## TASK DIRECTIONS
After locating the line that holds "cbn in E. injection", output it and all following lines word for word, stopping only at the end of the data.

## MATERIAL FOR THIS TASK
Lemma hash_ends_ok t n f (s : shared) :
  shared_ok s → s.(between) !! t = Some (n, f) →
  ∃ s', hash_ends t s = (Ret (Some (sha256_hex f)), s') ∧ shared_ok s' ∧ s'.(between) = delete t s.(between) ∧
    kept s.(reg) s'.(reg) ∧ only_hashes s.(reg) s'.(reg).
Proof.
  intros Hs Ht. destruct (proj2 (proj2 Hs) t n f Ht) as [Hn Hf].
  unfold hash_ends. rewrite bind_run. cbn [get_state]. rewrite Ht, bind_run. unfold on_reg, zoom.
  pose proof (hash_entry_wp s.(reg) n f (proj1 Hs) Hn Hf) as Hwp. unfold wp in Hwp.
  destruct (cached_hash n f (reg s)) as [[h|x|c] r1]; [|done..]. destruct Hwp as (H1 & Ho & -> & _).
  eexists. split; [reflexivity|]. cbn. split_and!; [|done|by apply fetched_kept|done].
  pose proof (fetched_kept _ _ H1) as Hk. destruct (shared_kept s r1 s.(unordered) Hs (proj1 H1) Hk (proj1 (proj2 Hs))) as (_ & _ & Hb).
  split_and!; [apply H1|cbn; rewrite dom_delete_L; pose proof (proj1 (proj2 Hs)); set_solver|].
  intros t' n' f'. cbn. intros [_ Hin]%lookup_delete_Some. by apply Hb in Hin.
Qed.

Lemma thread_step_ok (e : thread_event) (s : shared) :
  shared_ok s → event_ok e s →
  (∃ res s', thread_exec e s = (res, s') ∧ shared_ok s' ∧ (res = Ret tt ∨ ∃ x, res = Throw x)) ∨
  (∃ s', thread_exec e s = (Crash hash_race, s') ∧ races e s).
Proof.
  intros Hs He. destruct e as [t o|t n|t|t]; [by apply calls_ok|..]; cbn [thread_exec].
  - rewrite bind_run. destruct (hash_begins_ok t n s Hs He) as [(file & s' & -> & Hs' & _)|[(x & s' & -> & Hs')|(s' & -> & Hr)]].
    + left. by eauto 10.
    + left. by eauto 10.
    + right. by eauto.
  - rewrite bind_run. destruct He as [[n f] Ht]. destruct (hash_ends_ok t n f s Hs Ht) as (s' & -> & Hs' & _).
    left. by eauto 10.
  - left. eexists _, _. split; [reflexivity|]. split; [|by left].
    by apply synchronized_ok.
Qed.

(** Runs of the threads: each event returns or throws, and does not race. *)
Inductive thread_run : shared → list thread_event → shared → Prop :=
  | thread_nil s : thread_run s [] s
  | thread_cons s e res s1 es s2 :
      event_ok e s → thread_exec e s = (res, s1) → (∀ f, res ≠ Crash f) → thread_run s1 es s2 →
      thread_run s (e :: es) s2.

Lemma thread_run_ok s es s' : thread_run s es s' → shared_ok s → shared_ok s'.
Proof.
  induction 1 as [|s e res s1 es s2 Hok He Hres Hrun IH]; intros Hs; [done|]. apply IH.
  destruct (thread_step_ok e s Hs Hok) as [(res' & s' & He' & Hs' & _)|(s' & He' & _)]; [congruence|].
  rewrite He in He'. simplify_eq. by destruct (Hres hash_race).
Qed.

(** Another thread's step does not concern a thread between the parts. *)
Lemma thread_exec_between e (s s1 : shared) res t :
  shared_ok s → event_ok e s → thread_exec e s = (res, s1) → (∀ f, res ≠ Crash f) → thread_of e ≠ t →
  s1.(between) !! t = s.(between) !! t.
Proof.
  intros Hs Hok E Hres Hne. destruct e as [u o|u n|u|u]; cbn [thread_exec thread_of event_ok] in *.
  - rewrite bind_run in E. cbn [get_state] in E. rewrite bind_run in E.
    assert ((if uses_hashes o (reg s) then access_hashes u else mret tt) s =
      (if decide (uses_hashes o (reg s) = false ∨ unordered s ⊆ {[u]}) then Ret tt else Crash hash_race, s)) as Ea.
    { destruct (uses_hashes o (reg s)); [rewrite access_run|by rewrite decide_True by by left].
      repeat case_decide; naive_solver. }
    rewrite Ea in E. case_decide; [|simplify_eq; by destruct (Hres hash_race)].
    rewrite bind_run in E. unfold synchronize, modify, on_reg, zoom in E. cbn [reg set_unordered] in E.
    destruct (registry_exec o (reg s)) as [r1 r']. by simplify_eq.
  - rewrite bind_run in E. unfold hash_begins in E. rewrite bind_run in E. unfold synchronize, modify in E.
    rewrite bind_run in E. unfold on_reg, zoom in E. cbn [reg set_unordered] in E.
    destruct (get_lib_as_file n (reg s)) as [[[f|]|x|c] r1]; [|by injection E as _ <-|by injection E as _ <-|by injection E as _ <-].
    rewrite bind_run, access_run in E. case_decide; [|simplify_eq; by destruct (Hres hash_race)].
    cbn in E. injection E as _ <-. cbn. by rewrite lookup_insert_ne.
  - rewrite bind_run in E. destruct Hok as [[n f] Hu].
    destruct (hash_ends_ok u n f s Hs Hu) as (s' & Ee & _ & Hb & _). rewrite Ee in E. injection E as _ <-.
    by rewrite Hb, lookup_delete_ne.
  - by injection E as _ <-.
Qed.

## OUTPUT BELOW
    cbn in E. injection E as _ <-. cbn. by rewrite lookup_insert_ne.
  - rewrite bind_run in E. destruct Hok as [[n f] Hu].
    destruct (hash_ends_ok u n f s Hs Hu) as (s' & Ee & _ & Hb & _). rewrite Ee in E. injection E as _ <-.
    by rewrite Hb, lookup_delete_ne.
  - by injection E as _ <-.
Qed.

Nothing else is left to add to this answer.